== Segment start ==
(* ===== verification/Config.v ===== *)
(** * Building a configuration

    [Config::from_json], the dashboard section and the anchoring of relative paths:
    [src/config/mod.rs] and [parse_dashboard_config] of [src/config/parse.rs]. *)

From stdpp Require Import gmap strings.
From S2P Require Import Prelude Hasher DnsName DnsQuery Utf8 DnsQname DnsRecords DnsEdns Ecs DnsBuilder CacheMap Cache VerdictCache IpRange RustStr Domain IpParse RankBitmap Persist Mrs Ruleset RouteIndex Router Upstream UpstreamUrl ConfigServers ConfigParse.

(** ** The remaining sections *)

Record JsonQueryLogFile := mkJFile {
  jq_dir : option (list Z); jq_max_mb : option Z; jq_max_segments : option Z; jq_batch_size : option Z;
  jq_flush_interval_ms : option Z; jq_retention_days : option Z; jq_compress : option bool
}.

Record JsonDashboardSection := mkJDashboard {
  jd_port : option Z; jd_token : option (list Z); jd_memory : option Z; jd_channel : option Z; jd_file : option JsonQueryLogFile
}.

Record JsonRuntimeSection := mkJRuntime {
  jt_worker_threads : option Z; jt_max_inflight : option Z; jt_inflight_queue_ms : option Z; jt_upstream_max_inflight : option Z;
  jt_upstream_udp_sockets : option Z; jt_timeout_ms : option Z; jt_hedge_delay_ms : option Z; jt_tcp_max_connections : option Z;
  jt_tcp_read_timeout_ms : option Z; jt_tcp_idle_timeout_ms : option Z; jt_udp_buf_size : option Z; jt_uring_recv_buffers : option Z;
  jt_udp_diagnostics : option (list Z); jt_upstream_max_response_bytes : option Z
}.

Record JsonPersistSection := mkJPersist { jp_path : list Z; jp_interval : option Z }.

Record JsonCacheSection := mkJCache {
  jc_size : option Z; jc_min_ttl : option Z; jc_max_ttl : option Z; jc_persist : option JsonPersistSection;
  jc_overrides : option (list (list Z * JsonCacheOverride))
}.

Record JsonRouteSection := mkJRoute {
  jx_servers : option (list (list Z * Json)); jx_ruleset : option (list JsonRuleSetEntry); jx_rules : option (list JsonRuleEntry);
  jx_final : option FinalValue
}.

Record JsonConfig := mkJConfig {
  jk_bind : option JsonBindSection; jk_dashboard : option JsonDashboardSection; jk_cache : option JsonCacheSection;
  jk_runtime : option JsonRuntimeSection; jk_route : option JsonRouteSection
}.

Record DashboardFileConfig := mkDashFile {
  df_dir : list Z; df_max_mb : Z; df_max_segments : Z; df_batch_size : Z; df_flush_interval_ms : Z;
  df_retention_days : option Z; df_compress : bool
}.

Record DashboardConfig := mkDashboard {
  da_enabled : bool; da_bind : list (SocketAddr * option (list Z)); da_token : option (list Z); da_memory : Z; da_channel : Z;
  da_file : option DashboardFileConfig
}.

Inductive UdpDiagnostics := DiagOff | DiagBasic | DiagFull.

Record Config := mkConfig {
  cf_bind : list BindEndpoint; cf_interface : InterfaceFilter; cf_timeout_ms : Z; cf_max_inflight : Z; cf_inflight_queue_ms : Z;
  cf_worker_threads : Z; cf_fallback : FallbackConfig; cf_cache_size : Z; cf_cache_min_ttl : Z; cf_cache_max_ttl : Z;
  cf_cache_persist_path : option (list Z); cf_cache_persist_interval : Z; cf_udp_buf_size : Z; cf_uring_recv_buffers : Z;
  cf_udp_diagnostics : UdpDiagnostics; cf_upstream_udp_sockets : Z; cf_tcp_max_connections : Z; cf_tcp_read_timeout_ms : Z;
  cf_tcp_idle_timeout_ms : Z; cf_dashboard : DashboardConfig; cf_servers : list (list Z * ServerSpec); cf_rules : list RuleSpec;
  cf_ipset : option (list (nat * nat * list Z * bool)); cf_verdict_cache : option VerdictCacheConfig; cf_ruleset_specs : list RuleSetSpec;
  cf_upstream_max_inflight : Z; cf_hedge_delay_ms : option Z; cf_upstream_max_response_bytes : Z
}.

(** ** The dashboard *)

(** [filter(|ep| seen.insert(ip))]: the addresses without repetitions. *)
Fixpoint unique_ips (ips seen : list IpAddr) : list IpAddr :=
  match ips with
  | [] => []
  | ip :: ips => if decide (ip ∈ seen) then unique_ips ips seen else ip :: unique_ips ips (ip :: seen)
  end.

Definition dashboard_bind (port : option Z) (binds : list BindEndpoint) (interface : InterfaceFilter)
    : result config_error (list (SocketAddr * option (list Z))) :=
  match port with
  | None => Ok []
  | Some port =>
      if decide (port = 0)%Z then Err DashboardPort
      else
        let ips := unique_ips ((fun ep => sa_ip (be_addr ep)) <$> binds) [] in
        Ok (match interface with
            | Only ifaces => ip ← ips; (fun iface => (mkSock ip port, Some iface)) <$> ifaces
            | _ => (fun ip => (mkSock ip port, None)) <$> ips
            end)
  end.

Definition dashboard_file (f : option JsonQueryLogFile) : result config_error (option DashboardFileConfig) :=
  match f with
  | None => Ok None
  | Some f =>
      let max_mb := default 8%Z (jq_max_mb f) in
      let max_segments := default 3%Z (jq_max_segments f) in
      if decide (max_mb = 0)%Z then Err DashboardMaxMb
      else if decide (max_segments = 0)%Z then Err DashboardMaxSegments
      else Ok (Some (mkDashFile (default (lit "./querylog") (jq_dir f)) max_mb max_segments (Z.max 1 (default 256%Z (jq_batch_size f)))
                       (Z.max 50 (default 500%Z (jq_flush_interval_ms f))) (jq_retention_days f) (default true (jq_compress f))))
  end.

Definition parse_dashboard_config (dashboard : option JsonDashboardSection) (binds : list BindEndpoint) (interface : InterfaceFilter)
    : result config_error DashboardConfig :=
  match dashboard with
  | None => Ok (mkDashboard false [] None 0 4096 None)
  | Some ql =>
      let= bind := dashboard_bind (jd_port ql) binds interface in
      if (match jd_token ql with Some t => bool_decide (trim t = []) | None => false end) then Err DashboardToken
      else
        let channel := default 4096%Z (jd_channel ql) in
        if decide (channel = 0)%Z then Err DashboardChannel
        else if decide (1000000 < channel)%Z then Err DashboardChannel
        else
          let memory := default 1000%Z (jd_memory ql) in
          if decide (10000000 < memory)%Z then Err DashboardMemory
          else
            let= file := dashboard_file (jd_file ql) in
            Ok (mkDashboard true bind (jd_token ql) memory channel file)
  end.

(** ** The whole document *)

(** The first rule whose server is missing. *)
Definition bad_rule_server (servers : list (list Z * ServerSpec)) (rules : list RuleSpec) : option (list Z) :=
  head (omap (fun r => if has_server servers (ru_server r) then None else Some (ru_server r)) rules).

Definition strip_by_default (s : list Z * ServerSpec) : list Z * ServerSpec :=
  match s with
  | (n, SUpstream es) =>
      (n, SUpstream ((fun e => mkEndpoint (ep_proto e) (ep_addr e) (ep_server_name e) (ep_path e) (ep_no_sni e)
                                 (Some (default EcsStrip (ep_ecs_mode e))) (ep_mark e)) <$> es))
  | s => s
  end.

Definition parse_udp_diagnostics (s : option (list Z)) : result config_error UdpDiagnostics :=
  match s with
  | None => Ok DiagFull
  | Some d => if decide (d = lit "full") then Ok DiagFull else if decide (d = lit "basic") then Ok DiagBasic
              else if decide (d = lit "off") then Ok DiagOff else Err UdpDiag
  end.

(** [usize::next_power_of_two] *)
Definition next_power_of_two (n : Z) : Z := 2 ^ Z.log2_up n.

Section from_json.
Context {Regex : Type} `{!RegexEngine Regex}.
Context (unicode_lower : list Z -> list Z) (net : Network) (parallelism : Z).

Definition fallback_of (route_final : option FinalValue) (rules : list RuleSpec) (servers : list (list Z * ServerSpec))
    : result config_error (FallbackConfig * option VerdictCacheConfig) :=
  match route_final with
  | Some v => parse_final_config unicode_lower v servers
  | None => if decide (rules = []) then Err FinalRequired else Ok (mkFallback LastRule false, None)
  end.

(** The part of [from_json] behind the servers: every other field is determined here. *)
Definition assemble (json : JsonConfig) (binds : list BindEndpoint) (interface : InterfaceFilter) (worker_threads max_inflight : Z)
    (servers : list (list Z * ServerSpec)) : result config_error Config :=
  let t := default (mkJRuntime None None None None None None None None None None None None None None) (jk_runtime json) in
  let route := default (mkJRoute None None None None) (jk_route json) in
  let= rules := parse_rules (Regex := Regex) unicode_lower (default [] (jx_rules route)) servers in
  let= _ := match bad_rule_server servers rules with Some n => Err (RuleNoServer n) | None => Ok tt end in
  let servers : list (list Z * ServerSpec) := strip_by_default <$> servers in
  let= (fallback, verdict_cache) := fallback_of (jx_final route) rules servers in
  let ipset := parse_ipset_config rules in
  let cache := jk_cache json in
  let cache_size := default 10000%Z (cache ≫= jc_size) in
  let cache_min_ttl := default 0%Z (cache ≫= jc_min_ttl) in
  let cache_max_ttl := default 0%Z (cache ≫= jc_max_ttl) in
  if decide (0 < cache_max_ttl /\ cache_max_ttl < cache_min_ttl)%Z then Err CacheMinMax
  else
    let= rules := apply_cache_field_overrides (default [] (cache ≫= jc_overrides)) rules in
    let= udp_diagnostics := parse_udp_diagnostics (jt_udp_diagnostics t) in
    let uring_recv_buffers := next_power_of_two (Z.max 16 (Z.min 8192 (default 256%Z (jt_uring_recv_buffers t)))) in
    let upstream_udp_sockets := Z.max 1 (default (Z.max worker_threads 32) (jt_upstream_udp_sockets t)) in
    let= dashboard := parse_dashboard_config (jk_dashboard json) binds interface in
    let= ruleset_specs := parse_ruleset_specs unicode_lower (default [] (jx_ruleset route)) in
    let hedge := default 0%Z (jt_hedge_delay_ms t) in
    Ok {| cf_bind := binds; cf_interface := interface; cf_timeout_ms := default 3000%Z (jt_timeout_ms t); cf_max_inflight := max_inflight;
          cf_inflight_queue_ms := default 0%Z (jt_inflight_queue_ms t); cf_worker_threads := worker_threads; cf_fallback := fallback;
          cf_cache_size := cache_size; cf_cache_min_ttl := cache_min_ttl; cf_cache_max_ttl := cache_max_ttl;
          cf_cache_persist_path := jp_path <$> (cache ≫= jc_persist); cf_cache_persist_interval := default 0%Z ((cache ≫= jc_persist) ≫= jp_interval);
          cf_udp_buf_size := default 4194304%Z (jt_udp_buf_size t); cf_uring_recv_buffers := uring_recv_buffers;
          cf_udp_diagnostics := udp_diagnostics; cf_upstream_udp_sockets := upstream_udp_sockets;
          cf_tcp_max_connections := default 1024%Z (jt_tcp_max_connections t); cf_tcp_read_timeout_ms := default 5000%Z (jt_tcp_read_timeout_ms t);
          cf_tcp_idle_timeout_ms := default 30000%Z (jt_tcp_idle_timeout_ms t); cf_dashboard := dashboard; cf_servers := servers; cf_rules := rules;
          cf_ipset := ipset; cf_verdict_cache := verdict_cache; cf_ruleset_specs := ruleset_specs;
          cf_upstream_max_inflight := default (Z.max (wrap 64 (worker_threads * 256)) 1024) (jt_upstream_max_inflight t);
          cf_hedge_delay_ms := if decide (0 < hedge)%Z then Some hedge else None;
          cf_upstream_max_response_bytes := default 0%Z (jt_upstream_max_response_bytes t) |}.

(** [Config::from_json]; the products of the worker count wrap as in a release build. *)
Definition from_json (json : JsonConfig) : outcome (result config_error Config) :=
  let* (binds, interface) := Ret (parse_bind_config (jk_bind json)) in
  let t := default (mkJRuntime None None None None None None None None None None None None None None) (jk_runtime json) in
  let worker_threads := default parallelism (jt_worker_threads t) in
  let max_inflight := default (wrap 64 (worker_threads * 1024)) (jt_max_inflight t) in
  if decide (max_inflight < 1)%Z then Ret (Err MaxInflight)
  else
    let route := default (mkJRoute None None None None) (jk_route json) in
    let! r := parse_servers net (default [] (jx_servers route)) in
    match r with
    | Err e => Ret (Err (InServers e))
    | Ok servers => Ret (assemble json binds interface worker_threads max_inflight servers)
    end.
End from_json.

(** ** Relative paths *)

Definition is_relative (path : list Z) : bool := negb (starts_with (lit "/") path).

(** [base.join(path)] for a relative [path]. *)
Definition join (base path : list Z) : list Z :=
  if decide (base = [] \/ last base = Some 47%Z) then base ++ path else base ++ lit "/" ++ path.

Definition anchor (base path : list Z) : list Z := if is_relative path then join base path else path.

Definition anchor_paths (base : list Z) (c : Config) : Config :=
  {| cf_bind := cf_bind c; cf_interface := cf_interface c; cf_timeout_ms := cf_timeout_ms c; cf_max_inflight := cf_max_inflight c;
     cf_inflight_queue_ms := cf_inflight_queue_ms c; cf_worker_threads := cf_worker_threads c; cf_fallback := cf_fallback c;
     cf_cache_size := cf_cache_size c; cf_cache_min_ttl := cf_cache_min_ttl c; cf_cache_max_ttl := cf_cache_max_ttl c;
     cf_cache_persist_path := anchor base <$> cf_cache_persist_path c; cf_cache_persist_interval := cf_cache_persist_interval c;
     cf_udp_buf_size := cf_udp_buf_size c; cf_uring_recv_buffers := cf_uring_recv_buffers c; cf_udp_diagnostics := cf_udp_diagnostics c;
     cf_upstream_udp_sockets := cf_upstream_udp_sockets c; cf_tcp_max_connections := cf_tcp_max_connections c;
     cf_tcp_read_timeout_ms := cf_tcp_read_timeout_ms c; cf_tcp_idle_timeout_ms := cf_tcp_idle_timeout_ms c;
     cf_dashboard := match cf_dashboard c with
                     | mkDashboard e b t m ch (Some (mkDashFile d mb sg bs fl rd co)) => mkDashboard e b t m ch (Some (mkDashFile (anchor base d) mb sg bs fl rd co))
                     | d => d
                     end;
     cf_servers := cf_servers c; cf_rules := cf_rules c; cf_ipset := cf_ipset c; cf_verdict_cache := cf_verdict_cache c;
     cf_ruleset_specs := (fun s => mkSpec (spec_tag s) (spec_format s) (spec_behavior s) (anchor base (spec_path s))) <$> cf_ruleset_specs c;
     cf_upstream_max_inflight := cf_upstream_max_inflight c; cf_hedge_delay_ms := cf_hedge_delay_ms c;
     cf_upstream_max_response_bytes := cf_upstream_max_response_bytes c |}.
== Segment end ==
■ **PROBLEM STATEMENT**:
Using the listing above, return word for word each line from the one that has "[src/config/mod.rs] and [parse_dashboard_config]" through the one that has "jq_dir : option", and no line outside that range.

■ **PROBLEM SOLUTION**:
    [src/config/mod.rs] and [parse_dashboard_config] of [src/config/parse.rs]. *)

From stdpp Require Import gmap strings.
From S2P Require Import Prelude Hasher DnsName DnsQuery Utf8 DnsQname DnsRecords DnsEdns Ecs DnsBuilder CacheMap Cache VerdictCache IpRange RustStr Domain IpParse RankBitmap Persist Mrs Ruleset RouteIndex Router Upstream UpstreamUrl ConfigServers ConfigParse.

(** ** The remaining sections *)

Record JsonQueryLogFile := mkJFile {
  jq_dir : option (list Z); jq_max_mb : option Z; jq_max_segments : option Z; jq_batch_size : option Z;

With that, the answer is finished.